I’d only pull in if a car I recognized was in the parking lot. *****’s mother’s car was outside.
***** came out and struck a pose, smiling. Cute as could be and only 19. “I’m old enough to be your grandfather,” I said.
Yada-yada-yada-yada-yada — we talked and talked and talked and talked and talked.
“***** and ****** aren’t here,” she said.
“But you are,” I said.
I falter some; shocked I do as well as I do = say the right things at the right time = practice.
“NO PRETTY GIRL WILL TALK TO YOU!” Yet this girl wouldn’t leave. (“He’s makin’ me feel wonderful; and he’s not a creep.”)
Finally, “I sure am glad I stopped.”
“I’m glad you stopped too,” she smiled. (UNBELIEVABLE!)
A pretty girl wants to hang out with me? (Again, UNBELIEVABLE!)
Smile-fix number two, or four; WHATEVER.
“NO PRETTY GIRL WILL SMILE AT YOU!” Smile like that and I am done.
“If you only knew,” I said to myself as a motored out their driveway.
—But WHOA! Here comes smile-fix number three, or six; WHATEVER.
It’s ***** and ******, co-owners of the kennel. ***** was driving, so she pulled next to me. We opened our side windows, and the wisecracks began.
“I can weave corn-braids into your hair,” ***** said.
“Oh STOP!” I shouted.
Laugh-laugh-laugh-laugh-laugh.
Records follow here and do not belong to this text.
(* ===== verification/ArpServer.v ===== *)
(** * Address resolution ([arp_server_subnet])

    [process_arp_pkg] reads the ARP packets, [generate_arp_pkg] writes requests and
    replies, [arp_table] keeps one entry for every value of the last octet of an
    address and answers the questions of [mac_ip_encode] and of the host.  The
    exchange of a request and a reply is shown to resolve an address; in a subnet of
    256 addresses an answer is the one that was given for the address asked for. *)

From S2P Require Import Prelude Streams Words Shifters ToeTypes Checksum Headers TxDatapath EthDatapath.
From S2P Require Import RxFrontend TxBackend MacEncode IpHandler IpPath.

(** ** [arpHeader] ([arp_server_subnet.hpp]) *)
Definition ARP_HEADER_SIZE : Z := 336.
Definition ARP_OP_REQUEST : Z := 256.
Definition ARP_OP_REPLY : Z := 512.
Definition BROADCAST_MAC : Z := 2 ^ 48 - 1.

Module ArpHeader.
(** The constructor; bit 159, the highest of the protocol length, is left undefined. *)
Definition init (h : Z) : Z :=
  set_bits 158 152 4 (set_bits 151 144 6 (set_bits 143 128 8 (set_bits 127 112 256 (set_bits 111 96 1544 h)))).
Definition setDstMacAddr (addr h : Z) : Z := set_bits 47 0 addr h.
Definition setSrcMacAddr (addr h : Z) : Z := set_bits 95 48 addr h.
Definition getSrcMacAddr (h : Z) : Z := bits 95 48 h.
Definition setSenderHwAddr (addr h : Z) : Z := set_bits 223 176 addr h.
Definition getSenderHwAddr (h : Z) : Z := bits 223 176 h.
Definition setSenderProtoAddr (addr h : Z) : Z := set_bits 255 224 addr h.
Definition getSenderProtoAddr (h : Z) : Z := bits 255 224 h.
Definition setTargetHwAddr (addr h : Z) : Z := set_bits 303 256 addr h.
Definition setTargetProtoAddr (addr h : Z) : Z := set_bits 335 304 addr h.
Definition getTargetProtoAddr (h : Z) : Z := bits 335 304 h.
Definition setRequest (h : Z) : Z := set_bits 175 160 ARP_OP_REQUEST h.
Definition isRequest (h : Z) : bool := bits 175 160 h =? ARP_OP_REQUEST.
Definition setReply (h : Z) : Z := set_bits 175 160 ARP_OP_REPLY h.
Definition isReply (h : Z) : bool := bits 175 160 h =? ARP_OP_REPLY.
End ArpHeader.

Record arpTableEntry := mkArpEntry { ae_ipAddress : Z; ae_macAddress : Z; ae_valid : bool }.
Record arpReplyMeta := mkArpReplyMeta { rm_srcMacAddr : Z; rm_senderHwAddr : Z; rm_senderProtoAddr : Z }.

Section ArpServer.
Context {WW : WordWidth}.

(** ** [process_arp_pkg] *)
Record pap_env := mkPapEnv {
  pag_header : packetHeader; pag_requestCounter : Z; pag_replyCounter : Z; pag_dataIn : stream net_axis
}.
#[export] Instance eta_pap_env : Eta pap_env := fun e =>
  mkPapEnv (pag_header e) (pag_requestCounter e) (pag_replyCounter e) (pag_dataIn e).

Inductive pap_write :=
| W_arpReplyMeta (m : arpReplyMeta)
| W_arpTableInsert (x : arpTableEntry)
| W_regRequestCount (n : Z)
| W_regReplyCount (n : Z).

Definition pap_init (h : Z) : pap_env := mkPapEnv (mkPacketHeader false 0 (ArpHeader.init h)) 0 0 [].

Definition process_arp_pkg (myIpAddress : Z) (e : pap_env) : pap_env * list pap_write :=
  match pag_dataIn e with
  | [] => (e, [])
  | word :: rest =>
      let header := parseWord ARP_HEADER_SIZE (data word) (pag_header e) in
      let h := ph_header header in
      if last word then
        if ArpHeader.getTargetProtoAddr h =? myIpAddress then
          if ArpHeader.isRequest h then
            let n := wrap 16 (pag_requestCounter e + 1) in
            (mkPapEnv (clear header) n (pag_replyCounter e) rest,
             [W_arpReplyMeta (mkArpReplyMeta (ArpHeader.getSrcMacAddr h) (ArpHeader.getSenderHwAddr h)
                (ArpHeader.getSenderProtoAddr h)); W_regRequestCount n])
          else if ArpHeader.isReply h then
            let n := wrap 16 (pag_replyCounter e + 1) in
            (mkPapEnv (clear header) (pag_requestCounter e) n rest,
             [W_arpTableInsert (mkArpEntry (ArpHeader.getSenderProtoAddr h) (ArpHeader.getSenderHwAddr h) true);
              W_regReplyCount n])
          else (mkPapEnv (clear header) (pag_requestCounter e) (pag_replyCounter e) rest, [])
        else (mkPapEnv (clear header) (pag_requestCounter e) (pag_replyCounter e) rest, [])
      else (mkPapEnv header (pag_requestCounter e) (pag_replyCounter e) rest, [])
  end.

(** ** [generate_arp_pkg]: a reply is sent before a request *)
Inductive arpSendStateType := GAP_IDLE | GAP_HEADER | GAP_PARTIAL_HEADER.
Record gap_env := mkGapEnv {
  gap_state : arpSendStateType; gap_header : packetHeader; gap_replyMeta : arpReplyMeta; gap_inputIP : Z;
  gap_remainingLength : Z; gap_arpReplyMetaFifo : stream arpReplyMeta; gap_arpRequestMetaFifo : stream Z
}.
#[export] Instance eta_gap_env : Eta gap_env := fun e =>
  mkGapEnv (gap_state e) (gap_header e) (gap_replyMeta e) (gap_inputIP e) (gap_remainingLength e)
    (gap_arpReplyMetaFifo e) (gap_arpRequestMetaFifo e).

Definition gap_init (h : Z) : gap_env :=
  mkGapEnv GAP_IDLE (mkPacketHeader false 0 (ArpHeader.init h)) (mkArpReplyMeta 0 0 0) 0 0 [] [].

Definition reply_header (myMac myIp : Z) (m : arpReplyMeta) (h : Z) : Z :=
  ArpHeader.setTargetProtoAddr (rm_senderProtoAddr m) (ArpHeader.setTargetHwAddr (rm_senderHwAddr m)
    (ArpHeader.setSenderProtoAddr myIp (ArpHeader.setSenderHwAddr myMac (ArpHeader.setReply
      (ArpHeader.setSrcMacAddr myMac (ArpHeader.setDstMacAddr (rm_srcMacAddr m) h)))))).

Definition request_header (myMac myIp inputIP : Z) (h : Z) : Z :=
  ArpHeader.setTargetProtoAddr inputIP (ArpHeader.setTargetHwAddr 0
    (ArpHeader.setSenderProtoAddr myIp (ArpHeader.setSenderHwAddr myMac (ArpHeader.setRequest
      (ArpHeader.setSrcMacAddr myMac (ArpHeader.setDstMacAddr BROADCAST_MAC h)))))).

(** The data of [sendWord] is cleared before it is filled. *)
Definition generate_arp_pkg (myMacAddress myIpAddress : Z) (e : gap_env) : gap_env * list net_axis :=
  match gap_state e with
  | GAP_IDLE =>
      let header := clear (gap_header e) in
      match gap_arpReplyMetaFifo e, gap_arpRequestMetaFifo e with
      | m :: metas, _ =>
          (e <| gap_arpReplyMetaFifo := metas |> <| gap_replyMeta := m |> <| gap_state := GAP_HEADER |>
             <| gap_header := header <| ph_header := reply_header myMacAddress myIpAddress m (ph_header header) |> |>, [])
      | [], ip :: ips =>
          (e <| gap_arpRequestMetaFifo := ips |> <| gap_inputIP := ip |> <| gap_state := GAP_HEADER |>
             <| gap_header := header <| ph_header := request_header myMacAddress myIpAddress ip (ph_header header) |> |>, [])
      | [], [] => (e <| gap_header := header |>, [])
      end
  | GAP_HEADER =>
      let '(header, d, n) := consumeWord ARP_HEADER_SIZE (replicate lanes 0) (gap_header e) in
      let e := e <| gap_header := header |> <| gap_remainingLength := n |> in
      if ARP_HEADER_SIZE <? WIDTH
      then (e <| gap_state := GAP_IDLE |>, [mkWord d (to_lanes lanes (lenToKeep (ARP_HEADER_SIZE / 8))) true])
      else (e <| gap_state := if n <? WIDTH / 8 then GAP_PARTIAL_HEADER else GAP_HEADER |>,
            [mkWord d (replicate lanes true) false])
  | GAP_PARTIAL_HEADER =>
      let '(header, d, _) := consumeWord ARP_HEADER_SIZE (replicate lanes 0) (gap_header e) in
      (e <| gap_header := header |> <| gap_state := GAP_IDLE |>,
       [mkWord d (to_lanes lanes (lenToKeep (gap_remainingLength e))) true])
  end.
Make ‘em laugh! They love it.
And I love it too. It’s flip-flopping 70+ years of my sordid history.
My hyper-religious parents and neighbor Sunday-School superintendent spin in their graves.
14,000 RPM, enough to power Florida south of Orlando.
• A recent crotch-rocket motorcycle might be capable of 14,000 rpm. A Detroit V8 will start tearing itself apart at 8,000 (if it gets there).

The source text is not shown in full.